North Carolina Attorney General Josh Stein, a Democrat, is refusing to defend the state’s restrictions on the abortion drug mifepristone in court. Stein and the state Department of Justice are instead backing a plaintiff who is challenging the state laws.
North Carolina law requires a 72-hour waiting period before patients can pursue an abortion and requires physicians to explain the risks of an abortion and provide the mother with gestational information about the unborn child. In some circumstances, an ultrasound may also be required.

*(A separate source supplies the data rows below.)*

Lemma owns_append : owns U' fb N A nb (fset C i (C i ++ p)).
Proof using All.
  pose proof append_range as Hr. pose proof nmeta_val. destruct O as [H1 H2 H3 H4 H5 H6 H7 H8 H9 H10 H11]. split; try done.
  - intros j y Hj Hy P. rewrite append_blk by done. by apply H5.
  - intros j y Hj Hy P. rewrite append_blk by done. by apply H6.
  - intros j k y z Hj Hk Hy Hz P Q E. rewrite !append_blk in E by done. by eapply H7.
  - exact append_byte.
  - intros j Hj. specialize (H9 j Hj). unfold fset. case_decide as E; [|done]. subst j. rewrite length_app. fold off in H9.
    pose proof (Z.div_mod off BSIZE ltac:(unfold BSIZE; lia)). fold off. unfold BSIZE in *. unfold off in *. nia.
  - intros b Hb. rewrite Hother by lia. by apply H10.
  - intros b Hb. destruct (decide (b = x)) as [->|]; [|by rewrite Hother; [apply H11|..]].
    rewrite Hx, length_splice. by apply H11.
Qed.
End Append.

(** ** A new file *)

Lemma owns_new U fb N A nb C : owns U fb N A nb C ->
  owns U fb (S N) (fset A N (replicate 13 0)) (fset nb N 0) (fset C N []).
Proof.
  intros [H1 H2 H3 H4 H5 H6 H7 H8 H9 H10 H11].
  assert (Hp : forall y, slot y -> present 0 y = true -> False).
  { intros y [Hy _] P. unfold present in P. destruct (Z.eqb_spec y (-1)); apply Z.ltb_lt in P; unfold NDIRECT in *; lia. }
  assert (Hb : forall y, slot y -> blk U (replicate 13 0) y = 0).
  { intros y Hy. unfold blk, baddr. cbn [addrs_ip i_addrs set_i_addrs]. rewrite !at_replicate. cbn. by destruct (y =? -1), (y <? NDIRECT). }
  assert (HN : forall j, (j < S N)%nat -> j <> N -> (j < N)%nat) by lia.
  split; try done.
  - cbn [sum_cost]. rewrite fset_eq, (sum_cost_ext _ nb) by (intros; apply fset_ne; lia). change (cost 0) with 0. lia.
  - intros j Hj. unfold fset. case_decide; [done|]. auto.
  - intros j Hj. unfold fset. case_decide; [unfold MAXFILE, NDIRECT, NINDIRECT, BSIZE; lia|]. auto.
  - intros j y Hj Hy P. unfold fset in *. case_decide; [by destruct (Hp y)|]. auto.
  - intros j y Hj Hy P. unfold fset in *. case_decide; [by apply Hb|]. auto.
  - intros j k y z Hj Hk Hy Hz P Q E. unfold fset in *.
    case_decide; [by destruct (Hp y)|]. case_decide; [by destruct (Hp z)|]. eapply H7; eauto.
  - intros j o Hj Ho. unfold fset in *. case_decide; [lia|]. auto.
  - intros j Hj. unfold fset. case_decide; [cbn; lia|]. auto.
Qed.

Lemma owns_ext U fb N A A' nb nb' C C' : (forall j, (j < N)%nat -> A j = A' j) -> (forall j, (j < N)%nat -> nb j = nb' j) ->
  (forall j, (j < N)%nat -> C j = C' j) -> owns U fb N A nb C -> owns U fb N A' nb' C'.
Proof.
  intros EA En EC [H1 H2 H3 H4 H5 H6 H7 H8 H9 H10 H11]. split; try done.
  - by rewrite H2, (sum_cost_ext nb nb').
  - intros j Hj. rewrite <- EA by done. auto.
  - intros j Hj. rewrite <- En by done. auto.
  - intros j x Hj. rewrite <- EA, <- En by done. auto.
  - intros j x Hj. rewrite <- EA, <- En by done. auto.
  - intros j k x y Hj Hk. rewrite <- !EA, <- !En by done. auto.
  - intros j o Hj. rewrite <- EA, <- En, <- EC by done. auto.
  - intros j Hj. rewrite <- En, <- EC by done. auto.
Qed.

Amy Bryant, a physician who prescribes the drug, filed a federal lawsuit in January seeking to overturn North Carolina laws restricting when mifepristone can be prescribed. Bryant is arguing that the state laws “interfere with her ability to provide medical care to her patients according to her best medical judgment.” The lawsuit argues that Congress gave to the U.S. Food and Drug Administration the right to regulate drugs such as mifepristone, and that federal law preempts state law where it relates to regulating abortion drugs.
The North Carolina law that imposes waiting periods, counseling, and ultrasounds, prior to an abortion was passed by the state’s Republican legislators in 2011. Then-governor Bev Perdue, a Democrat, vetoed the bill but the Republican-controlled legislature overrode her veto effort and the law went into effect.
Stein was elected to the state-wide office of attorney general in 2016. He recently announced his plans to run for governor in 2024.
Bryant’s lawsuit names Stein as a defendant, as it is his job as to defend the state’s laws in court. Rather than attempting to defend the state’s law, Stein’s office instead shared support for Bryant’s claims.
In a letter to lawyers for Republican North Carolina House Speaker Tim Moore and Republican Senate President Pro Tempore Phil Berger, North Carolina Deputy Attorney General Sarah Boyce wrote that Bryant’s arguments that federal law preempts the state’s law on access to abortion drugs “are legally correct.”
“Consistent with its statutory authority, the FDA has determined that restrictions like the ones imposed under North Carolina state law would unduly burden patients’ access to a safe and effective drug,” Boyce wrote. “The department’s filings in the (lawsuit) on behalf of Attorney General Stein will reflect this legal analysis on the merits.”
NTD News reached out to Moore and Berger for comment, but they did not respond before this article was published.
Legal Battles Focus on Abortion Drugs
Bryant’s lawsuit comes months after the U.S. Supreme Court issued its decision in Dobbs v. Jackson Women’s Health Organization. That decision reversed the precedent set in 1973 by Roe v. Wade and largely provided states with the power to decide their own laws regarding access to abortions.
Many Republican states have sought to restrict abortions, but pro-choice advocates have challenged these laws, once again asking the courts to define when abortions can be allowed.
Bryant’s lawsuit is one of several focused just on abortion drugs like mifepristone and misoprostol.
A federal lawsuit, filed in Texas in November, is arguing in the opposite direction as Bryant is. The complaint, brought by the conservative advocacy group Alliance for Hippocratic Medicine, accused the FDA of ignoring science and law to appease pro-abortion advocates when the agency approved mifepristone and misoprostol. Those plaintiffs said the FDA could only rationalize approving abortion drugs under the premise that pregnancy is an illness to be treated.
Twenty-two Democratic state attorneys general have organized in opposition to the Texas case, while 22 Republican attorneys general have come out in favor of the lawsuit.
The Republican coalition is seeking not only to challenge the FDA approval of abortion drugs, but to challenge a new rule the FDA adopted in January that allows people to order mifepristone by mail.
The Associated Press contributed to this article.